What's sweeter than a cherry ice at summer's end? The sun's still hot, but days are shortening, as summer dips into the fall.  And coming home from the train, there on the block, is the ice cart.  The luck of it! To buy an ice for a couple of bucks, and take it only steps away, and sit to eat it on the sidewalk by your door.  To spoon it in its concentrated cold before it melts, with movements both rapid and precise. By the end of it all your mouth's stained red. The ice is gone and you're the cherry flavor now.

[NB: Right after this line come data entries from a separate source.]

(** Worlds an instance built by [new adClient(p)] can be in; a call that
    raised leaves the instance as it was when the exception left it. *)
Inductive reachable (dir : Directory) (p : Params) : World → Prop :=
| reach_initial : reachable dir p (initial p)
| reach_call w c : reachable dir p w → reachable dir p (final (perform dir c w)).

(** ** Vocabulary of the further properties *)

(** The DNs of the [member] attribute of a group entry, in the order
    [getMembersOfGroupDN] visits them. *)
Definition member_values (entry : Entry) : list string :=
  match entry !! "member" with
  | None => []
  | Some (AttrString value) => [value]
  | Some (AttrArray values) => values
  end.

(** The member objects one DN gives: one for each invocation of the callback
    of [extractCNFromDN]. *)
Definition members_of_dn (u : Str.Unicode) (value : string) : list MemberObject :=
  map (λ x, {| cn := x.2; dn := value |}) (extracted u (Some value)).

(** A string that does not begin with c, n or =. *)
Definition trimmed (v : string) : bool :=
  match v with
  | EmptyString => true
  | String c _ => negb (Str.char_in c "cn=")
  end.

(** The world in which [getMembersOfGroupDN] invokes its callback after an
    accepted master bind: clients in place, bind and search sent. *)
Definition resolved (u : url_t) (w : World) : World :=
  log [EvBind Master (masterDn (params (client w))) (masterPw (params (client w)));
       EvSearch Master (groupSearchDN (params (client w)))
         (group_search (params (client w)))]
    (connect u w).

(** Both clients exist. *)
Definition connected (w : World) : Prop :=
  is_Some (masterClient (client w)) ∧ is_Some (userClient (client w)).

(** What one method call leaves untouched: the parameters and every client
    that already exists. *)
Definition keeps_clients (a0 a : adClient) : Prop :=
  params a = params a0
  ∧ (∀ c, masterClient a0 = Some c → masterClient a = Some c)
  ∧ (∀ c, userClient a0 = Some c → userClient a = Some c).

(** The two clients were created together, for the same url. *)
Definition paired (a : adClient) : Prop := masterClient a = userClient a.

(** The error a search response ends with, if it does: the ['error'] event,
    or an ['end'] event whose status is not 0. *)
Definition stream_failure (fin : StreamEnd) : option jserr :=
  match fin with
  | EndError e => Some (LdapError e)
  | EndStatus status => if (status =? 0)%Z then None else Some (status_message status)
  end.

(** A url the configuration [p] can lead [getUrl] to answer with: the string
    itself; for an array, one of its non-empty strings, or [undefined] (an
    empty array, a draw past the end); nothing for any other value. *)
Definition configured (p : Params) (u : url_t) : Prop :=
  match url p with
  | UrlArray a => u = None ∨ ∃ s, u = Some s ∧ Some s ∈ a ∧ s ≠ ""
  | UrlString s => u = Some s
  | UrlOther => False
  end.

(** The clients of an instance configured with [p] were created for urls of
    [p]. *)
Definition clients_configured (p : Params) (a : adClient) : Prop :=
  params a = p
  ∧ (∀ c, masterClient a = Some c → configured p (ldap_url c))
  ∧ (∀ c, userClient a = Some c → configured p (ldap_url c)).

(** A bind that carries what it should: the master credentials of [p] on the
    master client, the given password on the user client. *)
Definition credentials_ok (p : Params) (password : string) (ev : Event) : Prop :=
  match ev with
  | EvBind Master d pw => d = masterDn p ∧ pw = masterPw p
  | EvBind User d pw => pw = password
  | _ => True
  end.

(** Since the trace was [base], the parameters are [p] and every event
    added carries what it should. *)
Definition binds_ok (p : Params) (password : string) (base : list Event)
    (w : World) : Prop :=
  params (client w) = p
  ∧ ∃ new, trace w = (base ++ new)%list ∧ Forall (credentials_ok p password) new.

(** * Proofs *)

(** ** The monad *)

Section Always.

Truth be told, the carts are easy enough to find, and stick around well beyond summer, or even fall.  I've eaten cherry ices in Detective Joseph Mayrose Park in winter, when the weather turned mild enough.  It's pretty great to eat a cherry ice outside round Christmas.  If you don't think about it too much.  But the ones in September are the best, so loaded with sentiment, what with the year turning and another birthday gone, and everything speeding up beyond control.  Eat them as slowly as you can.  But hurry. 

Wednesday, August 21, 2019

Forth




















The dog reacted badly to the move.  Familiar streets walked from a different home base confused and frightened him.  He refused to turn up certain blocks and one time slipped his collar and bolted.  The prospect of walks set him panting and trembling.  When it was time to go out, he hid.

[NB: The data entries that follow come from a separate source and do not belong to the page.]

(** * Air Waybill Extractor: the response parser and the renderer of [main.py]

    A shallow embedding of [src/main.py]:
    - [Py]: the Python values that [json.loads] produces, with the few
      built-in operations the program applies to them ([dict.get],
      truthiness, [isinstance], [str.strip]);
    - [Re]: the backtracking matcher behind [re.search(r'\{.*\}', s, re.DOTALL)];
    - [St]: the Streamlit calls as a writer/exception monad over the elements
      delivered to the page;
    - [Main]: [extract_awb_data], [display_awb_data] and the handler of the
      "Extract Information" button;
    - [Spec]: the vocabulary of the statements and the worlds of the examples;
    - [Script]: the page script around the handler (the widgets, the secret,
      the button);
    - [Terms]: more vocabulary (the keys read, the text areas of a page);
    - [ReFacts], [UIFacts]: lemmas on the matcher and on the page script;
    - [Parser], [Backend], [Renderer], [Further]: the properties proved;
    - [PageFacts] to [ScriptFacts]: lemmas on the page, the response page,
      the backend and the script;
    - [Coverage]: further properties of the renderer, the parser, the
      backend, the handler and the script.

    Text is a [string] holding the UTF-8 bytes of the Python [str]; the
    literals below are the source's literals byte for byte. *)

From Stdlib Require Import List Bool Arith ZArith Lia.
From Stdlib Require Import Strings.Ascii Strings.String Strings.Byte.
From Stdlib Require Import Floats.SpecFloat.
Import ListNotations.

Set Warnings "-register-all".

Local Open Scope string_scope.
Local Open Scope list_scope.

(* ================================================================== *)
(** ** Python values *)
(* ================================================================== *)

Module Py.

(** What [json.loads] builds: [None], [bool], [int], [float], [str], [list]
    and [dict] with [str] keys.  A dict is kept as its items in insertion
    order; a decoded dict has no repeated key, and [items_get] reads the
    first entry of a key. *)
Inductive value : Type :=
| PNone
| PBool (b : bool)
| PInt (z : Z)
| PFloat (f : spec_float)
| PStr (s : string)
| PList (l : list value)
| PDict (d : list (string * value)).

Definition items := list (string * value).

(** An exception object: its class name and [str(e)]. *)
Record Exception : Type := mkException { exc_class : string; exc_msg : string }.

Inductive result (A : Type) : Type :=
| Ok (a : A)
| Raise (e : Exception).
Arguments Ok {A} a.
Arguments Raise {A} e.

(** [type(v).__name__] *)
Definition type_name (v : value) : string :=
  match v with
  | PNone => "NoneType"
  | PBool _ => "bool"
  | PInt _ => "int"
  | PFloat _ => "float"
  | PStr _ => "str"
  | PList _ => "list"
  | PDict _ => "dict"
  end.

(** [AttributeError: 'T' object has no attribute 'a'] *)
Definition AttributeError (v : value) (attr : string) : Exception :=
  mkException "AttributeError"
    ("'" ++ type_name v ++ "' object has no attribute '" ++ attr ++ "'").

(** [bool(v)] *)
Definition truthy (v : value) : bool :=
  match v with
  | PNone => false
  | PBool b => b
  | PInt z => negb (Z.eqb z 0)
  | PFloat f => match f with S754_zero _ => false | _ => true end
  | PStr s => negb (String.eqb s EmptyString)
  | PList l => match l with [] => false | _ => true end
  | PDict d => match d with [] => false | _ => true end
  end.

(** [isinstance(v, list)], [isinstance(v, dict)] *)
Definition is_list (v : value) : bool :=
  match v with PList _ => true | _ => false end.
Definition is_dict (v : value) : bool :=
  match v with PDict _ => true | _ => false end.

Fixpoint items_lookup (d : items) (k : string) : option value :=
  match d with
  | [] => None
  | (k', v) :: d' => if String.eqb k' k then Some v else items_lookup d' k
  end.

(** [d.get(k, default)] on a dict. *)
Definition items_get (d : items) (k : string) (default : value) : value :=
  match items_lookup d k with
  | Some v => v
  | None => default
  end.

(** [v.get(k, default)] on any object: only a dict has the method. *)
Definition get (v : value) (k : string) (default : value) : result value :=
  match v with
  | PDict d => Ok (items_get d k default)
  | _ => Raise (AttributeError v "get")
  end.

(** *** [str.strip()]

    With no argument [strip] removes the characters for which [str.isspace]
    holds: U+0009..U+000D, U+001C..U+0020, U+0085, U+00A0, U+1680,
    U+2000..U+200A, U+2028, U+2029, U+202F, U+205F and U+3000.  On UTF-8
    text these are the byte sequences recognised below. *)

Definition byte_of (c : ascii) : N := N_of_ascii c.

Definition ascii_space (c : ascii) : bool :=
  let n := byte_of c in
  ((9 <=? n) && (n <=? 13) || (28 <=? n) && (n <=? 32))%N.

(** Is [c1 c2] the encoding of U+0085 or U+00A0? *)
Definition space2 (c1 c2 : ascii) : bool :=
  ((byte_of c1 =? 194) && ((byte_of c2 =? 133) || (byte_of c2 =? 160)))%N.

(** Is [c1 c2 c3] the encoding of one of the three-byte spaces? *)
Definition space3 (c1 c2 c3 : ascii) : bool :=
  let a := byte_of c1 in
  let b := byte_of c2 in
  let c := byte_of c3 in
  ((a =? 225) && (b =? 154) && (c =? 128)                      (* U+1680 *)
   || (a =? 226) && (b =? 128)
      && ((128 <=? c) && (c <=? 138)                           (* U+2000..U+200A *)
          || (c =? 168) || (c =? 169) || (c =? 175))           (* U+2028 U+2029 U+202F *)
   || (a =? 226) && (b =? 129) && (c =? 159)                   (* U+205F *)
   || (a =? 227) && (b =? 128) && (c =? 128))%N.               (* U+3000 *)

Fixpoint lstrip (s : string) : string :=
  match s with
  | String c1 r1 =>
      if ascii_space c1 then lstrip r1
      else match r1 with
           | String c2 r2 =>
               if space2 c1 c2 then lstrip r2
               else match r2 with
                    | String c3 r3 => if space3 c1 c2 c3 then lstrip r3 else s
                    | EmptyString => s
                    end
           | EmptyString => s
           end
  | EmptyString => s
  end.

(** The same scan from the right end, on the reversed bytes. *)
Fixpoint lstrip_rev (s : list ascii) : list ascii :=
  match s with
  | c1 :: r1 =>
      if ascii_space c1 then lstrip_rev r1
      else match r1 with
           | c2 :: r2 =>
               if space2 c2 c1 then lstrip_rev r2
               else match r2 with
                    | c3 :: r3 => if space3 c3 c2 c1 then lstrip_rev r3 else s
                    | [] => s
                    end
           | [] => s
           end
  | [] => s
  end.

Definition rstrip (s : string) : string :=
  string_of_list_ascii (rev (lstrip_rev (rev (list_ascii_of_string s)))).

Definition str_strip (s : string) : string := rstrip (lstrip s).

(** [v.strip()] on any object: only a [str] has the method. *)
Definition strip (v : value) : result value :=
  match v with
  | PStr s => Ok (PStr (str_strip s))
  | _ => Raise (AttributeError v "strip")
  end.

(** *** f-strings

    An f-string is kept as its pieces: the literal text and the values of
    its replacement fields.  [format(v, '')] of a [str] is the string
    itself; for the other types it is Python's [repr]/number formatting,
    which [text] takes as [format]. *)
Inductive piece : Type :=
| Lit (s : string)                         (* literal text *)
| Fmt (v : value)                          (* {v} *)
| FmtSpec (v : value) (spec : string).     (* {v:spec} *)

Definition fstring := list piece.

Definition piece_text (format : value -> string -> string) (p : piece) : string :=
  match p with
  | Lit s => s
  | Fmt (PStr s) => s
  | Fmt v => format v EmptyString
  | FmtSpec v spec => format v spec
  end.

Definition text (format : value -> string -> string) (f : fstring) : string :=
  String.concat EmptyString (map (piece_text format) f).

End Py.

(* ================================================================== *)
(** ** Regular expressions: the fragment [re.search] is called with *)
(* ================================================================== *)

(** The matcher reads the text byte by byte.  The pattern of the program
    names only the ASCII braces and the dot; no byte of a multi-byte UTF-8
    sequence is an ASCII character, so the span found is the one found on
    the code points. *)
Module Re.

(** A pattern is a sequence of single-character nodes, each taken once or
    under a greedy star: enough for [r'\{.*\}']. *)
Inductive charset : Type :=
| Literal (c : ascii)      (* an escaped or plain character *)
| Dot.                     (* [.] *)

Inductive node : Type :=
| One (cs : charset)
| Star (cs : charset).     (* [cs*], greedy *)

Definition pattern := list node.

(** [.] matches every character but the newline, and every character under
    [re.DOTALL]. *)
Definition accepts (dotall : bool) (cs : charset) (c : ascii) : bool :=
  match cs with
  | Literal c' => Ascii.eqb c' c
  | Dot => dotall || negb (Ascii.eqb c "010"%char)
  end.

(** Greedy repetition with backtracking: take one more character when the
    rest of the pattern can still match after it, give it back otherwise.
    [k] matches the rest of the pattern; the result is the text matched. *)
Fixpoint star_greedy (p : ascii -> bool) (k : string -> option string)
    (s : string) : option string :=
  match s with
  | String c s' =>
      if p c then
        match star_greedy p k s' with
        | Some m => Some (String c m)
        | None => k s
        end
      else k s
  | EmptyString => k s
  end.

(** Match the pattern at the start of [s]. *)
Fixpoint match_here (dotall : bool) (pat : pattern) (s : string) : option string :=
  match pat with
  | [] => Some EmptyString
  | One cs :: rest =>
      match s with
      | String c s' =>
          if accepts dotall cs c
          then option_map (String c) (match_here dotall rest s')
          else None
      | EmptyString => None
      end
  | Star cs :: rest =>
      star_greedy (accepts dotall cs) (match_here dotall rest) s
  end.

(** [re.search(pat, s, flags)]: the match at the leftmost position that has
    one; the result is [m.group(0)], [None] when there is no match. *)
Fixpoint search (dotall : bool) (pat : pattern) (s : string) : option string :=
  match match_here dotall pat s with
  | Some m => Some m
  | None =>
      match s with
      | String _ s' => search dotall pat s'
      | EmptyString => None
      end
  end.

End Re.

(* ================================================================== *)
(** ** Effects: delivered events and exceptions *)
(* ================================================================== *)

Module Run.
Import Py.

(** A computation delivers events one after the other and then returns or
    raises; what was delivered before an exception stays delivered. *)
Definition run (E A : Type) : Type := (list E * result A)%type.

Definition ret {E A} (a : A) : run E A := ([], Ok a).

He's much better now.  The panting and the trembling has gone.  Indoors, he lounges rather than skulks.  When we're out, he still wants to set his own, seemingly arbitrary routes, but is easily coaxed to compromise.  It's as though he's resetting his place in a tilted world, mapping the design of his new old territory.

I'm the same, minus the trauma.  I find I don't miss the old house a bit.  I love this geographic rearrangement.  What's your immediate neighborhood?  Five, ten, twenty blocks?  Even a short move changes the radius, and sets a lot of the regular walks into reverse.  The angles are all different.  Even a street you've walked thousands of times is new again.  For that, and this shift in the altogether right direction, thanks.


Tuesday, August 20, 2019

20th

Another wooden house getting an extra floor.  Are there fewer demolitions & more (substantial) alterations these days, at least on smaller parcels?  At any rate, this naff, extra-floor-on-wooden house stuff is getting to be a thing.























An 80s tax photo shows the original structure looking much the same as it does today,






















but in the 40s it's quite different.  There's a store on the first floor, the old, original cornice is still there, and wild, two-tone asphalt shingles cover the building.  Early twentieth-century psychedelic!









































In July of 1915 four-year-old Eleanor Maggie fell from a fire-escape back of the house with barely a bruise to show for it.